== Exercise data

Lemma install_then_environment_witness :
  let '(res, s') := install_script_dependencies CacheFacts.W_ok W_npm DepsFacts.base0
                      [DepsFacts.req20] [leftpad] false DepsFacts.d_empty in
  let env := get_execution_environment DepsFacts.base0 [DepsFacts.req20] [leftpad] s' in
  si_installed_python res = true /\ si_installed_nodejs res = true /\
  dict_get "PYTHONPATH" (env_extra env) = si_cache_python res /\
  dict_get "NODE_PATH" (env_extra env)
    = option_map (fun cp => cp ++ ["node_modules"]) (si_cache_nodejs res).
Proof.
  assert (Hx : path_exists (get_cache_path DepsFacts.base0 (calculate_deps_hash [leftpad]) "nodejs"
                              ++ ["node_modules"])
                 (install_script_dependencies CacheFacts.W_ok W_npm DepsFacts.base0
                    [DepsFacts.req20] [leftpad] false DepsFacts.d_empty).2 = true)
    by (vm_compute; reflexivity).
  assert (Hp : si_installed_python
                 (install_script_dependencies CacheFacts.W_ok W_npm DepsFacts.base0
                    [DepsFacts.req20] [leftpad] false DepsFacts.d_empty).1 = true)
    by (vm_compute; reflexivity).
  assert (Hj : si_installed_nodejs
                 (install_script_dependencies CacheFacts.W_ok W_npm DepsFacts.base0
                    [DepsFacts.req20] [leftpad] false DepsFacts.d_empty).1 = true)
    by (vm_compute; reflexivity).
  pose proof (install_then_environment CacheFacts.W_ok W_npm DepsFacts.base0 [DepsFacts.req20]
                [leftpad] false DepsFacts.d_empty) as H.
  revert Hx Hp Hj H.
  destruct (install_script_dependencies CacheFacts.W_ok W_npm DepsFacts.base0
              [DepsFacts.req20] [leftpad] false DepsFacts.d_empty) as [res s'].
  cbn [fst snd]. intros Hx Hp Hj [H1 H2].
  destruct (H1 Hp) as (cp & Hc & _ & _ & Hpp).
  destruct (H2 Hj) as (cq & Hcq & -> & _ & Hnp).
  split; [exact Hp|]. split; [exact Hj|]. split; [by rewrite Hpp, Hc|].
  rewrite Hcq, Hnp, Hx. reflexivity.
Defined.

End EnvFacts.

Module ScannerRowFacts.
Import Py Scanner.

(** X23: [parse_and_register] changes nothing for a file that is not a
    [.py]/[.js] script or has no entry point. Otherwise it starts one
    discovery command, updates only the catalog row of the script's
    relative path (which gets the file's MD5 and keeps an existing
    [script_type]) and writes no file but the sidecar. The row is loaded
    (status 1, no error, the schema, also written to the sidecar) when
    discovery exits 0, its output is JSON and the sidecar write succeeds.
    A failing sidecar write gives status 0 with the schema kept and the
    [Invalid schema JSON] message with the write's exception; output that
    is not JSON gives status 0, no schema and that message with the
    parser's exception; a failed discovery gives status 0, no schema and
    a non-empty error message. *)
Theorem parse_and_register_row (W : sworld) (path : string) (s : sstate) :
  match detect_script_type path with
  | None => parse_and_register W path s = s
  | Some stype =>
    if negb (has_entrypoint path stype s) then parse_and_register W path s = s else
    let rp := if String.eqb stype "python" then relpath path SCRIPTS_PY_DIR
              else relpath path SCRIPTS_JS_DIR in
    let cmd := if String.eqb stype "python" then ["python3"; path; "--_sys_get_schema"]
               else ["node"; path; "--_sys_get_schema"] in
    let sp := sidecar_path path in
    let s' := parse_and_register W path s in
    s_discoveries s' = s_discoveries s ++ [cmd] /\
    (forall k, k <> rp -> dict_get k (s_scripts s') = dict_get k (s_scripts s)) /\
    (forall f, f <> sp -> dict_get f (s_files s') = dict_get f (s_files s)) /\
    exists row, dict_get rp (s_scripts s') = Some row /\
      row_file_hash row = md5_file path s /\
      row_script_type row = match dict_get rp (s_scripts s) with
                            | Some r => row_script_type r | None => stype end /\
      ((exists out err j, sw_discover W path = DExited 0 out err /\ sw_json W out = Ok j /\
          sw_sidecar W sp = WriteOk /\
          row_status_load row = 1 /\ row_load_error_msg row = None /\
          row_args_schema row = Some j /\ dict_get sp (s_files s') = Some j) \/
       (exists out err j e, sw_discover W path = DExited 0 out err /\ sw_json W out = Ok j /\
          (sw_sidecar W sp = OpenRaises e \/ exists written, sw_sidecar W sp = WriteRaises e written) /\
          row_status_load row = 0 /\ row_load_error_msg row = Some (invalid_schema_msg e out) /\
          row_args_schema row = Some j) \/
       (exists out err e, sw_discover W path = DExited 0 out err /\ sw_json W out = Err e /\
          row_status_load row = 0 /\ row_load_error_msg row = Some (invalid_schema_msg e out) /\
          row_args_schema row = None /\ s_files s' = s_files s) \/
       ((forall out err, sw_discover W path <> DExited 0 out err) /\
          row_status_load row = 0 /\ row_args_schema row = None /\ s_files s' = s_files s /\
          exists m, row_load_error_msg row = Some m /\ m <> EmptyString))
  end.
Proof.
  unfold parse_and_register.
  destruct (detect_script_type path) as [stype|]; [|done].
  destruct (has_entrypoint path stype s) eqn:He; cbn [negb]; [|done].
  set (rp := if String.eqb stype "python" then relpath _ _ else _).
  set (cmd := if String.eqb stype "python" then ["python3"; _; _] else _).
  set (sp := sidecar_path path).
  unfold run_get_schema.
  destruct (sw_discover W path) as [rc out err|e] eqn:Hw.
  - destruct (rc =? 0) eqn:Hrc.
    + apply Z.eqb_eq in Hrc as ->. cbn [Marshal.get_or].
      destruct (sw_json W out) as [j|e] eqn:Hj.
      * unfold write_sidecar. destruct (sw_sidecar W sp) as [|e|e written] eqn:Hs; cbn.
        -- split; [done|]. split.
           { intros k Hk. by rewrite DepsTextFacts.dict_get_set_ne. }
           split; [intros f Hf; by rewrite DepsTextFacts.dict_get_set_ne|].
           eexists. rewrite DepsTextFacts.dict_get_set_eq. split; [done|].
           split; [done|]. split; [done|]. left.
           exists out, err, j. do 6 (split; [done|]). by rewrite DepsTextFacts.dict_get_set_eq.
        -- split; [done|]. split.
           { intros k Hk. by rewrite DepsTextFacts.dict_get_set_ne. }
           split; [done|].
           eexists. rewrite DepsTextFacts.dict_get_set_eq. split; [done|].
           split; [done|]. split; [done|]. right; left.
           exists out, err, j, e. split; [done|]. split; [done|]. split; [by left|]. done.
        -- split; [done|]. split.
           { intros k Hk. by rewrite DepsTextFacts.dict_get_set_ne. }
           split; [intros f Hf; by rewrite DepsTextFacts.dict_get_set_ne|].
           eexists. rewrite DepsTextFacts.dict_get_set_eq. split; [done|].
           split; [done|]. split; [done|]. right; left.
           exists out, err, j, e. split; [done|]. split; [done|].
           split; [right; by exists written|]. done.
      * cbn. split; [done|]. split.
        { intros k Hk. by rewrite DepsTextFacts.dict_get_set_ne. }
        split; [done|].
        eexists. rewrite DepsTextFacts.dict_get_set_eq. split; [done|].
        split; [done|]. split; [done|]. right; right; left.
        exists out, err, e. done.
    + apply Z.eqb_neq in Hrc. cbn. split; [done|]. split.
      { intros k Hk. by rewrite DepsTextFacts.dict_get_set_ne. }
      split; [done|].
      eexists. rewrite DepsTextFacts.dict_get_set_eq. split; [done|].
      split; [done|]. split; [done|]. right; right; right.
      split; [intros o' e' [= ? _]; lia|]. split; [done|]. split; [done|]. split; [done|].
      eexists. split; [done|]. destruct (String.eqb err EmptyString) eqn:Ee; [discriminate|].
      apply String.eqb_neq in Ee. done.
  - cbn. split; [done|]. split.
    { intros k Hk. by rewrite DepsTextFacts.dict_get_set_ne. }
    split; [done|].
    eexists. rewrite DepsTextFacts.dict_get_set_eq. split; [done|].
    split; [done|]. split; [done|]. right; right; right.
    split; [intros o' e' [=]|]. split; [done|]. split; [done|]. split; [done|].
    eexists. split; [done|]. destruct (String.eqb (exc_str e) EmptyString) eqn:Ee; [discriminate|].
    apply String.eqb_neq in Ee. done.
Qed.

End ScannerRowFacts.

====

Action item: Every line of the records above where the string "discriminate" is found should be copied.

Written reply:
      eexists. split; [done|]. destruct (String.eqb err EmptyString) eqn:Ee; [discriminate|].
    eexists. split; [done|]. destruct (String.eqb (exc_str e) EmptyString) eqn:Ee; [discriminate|].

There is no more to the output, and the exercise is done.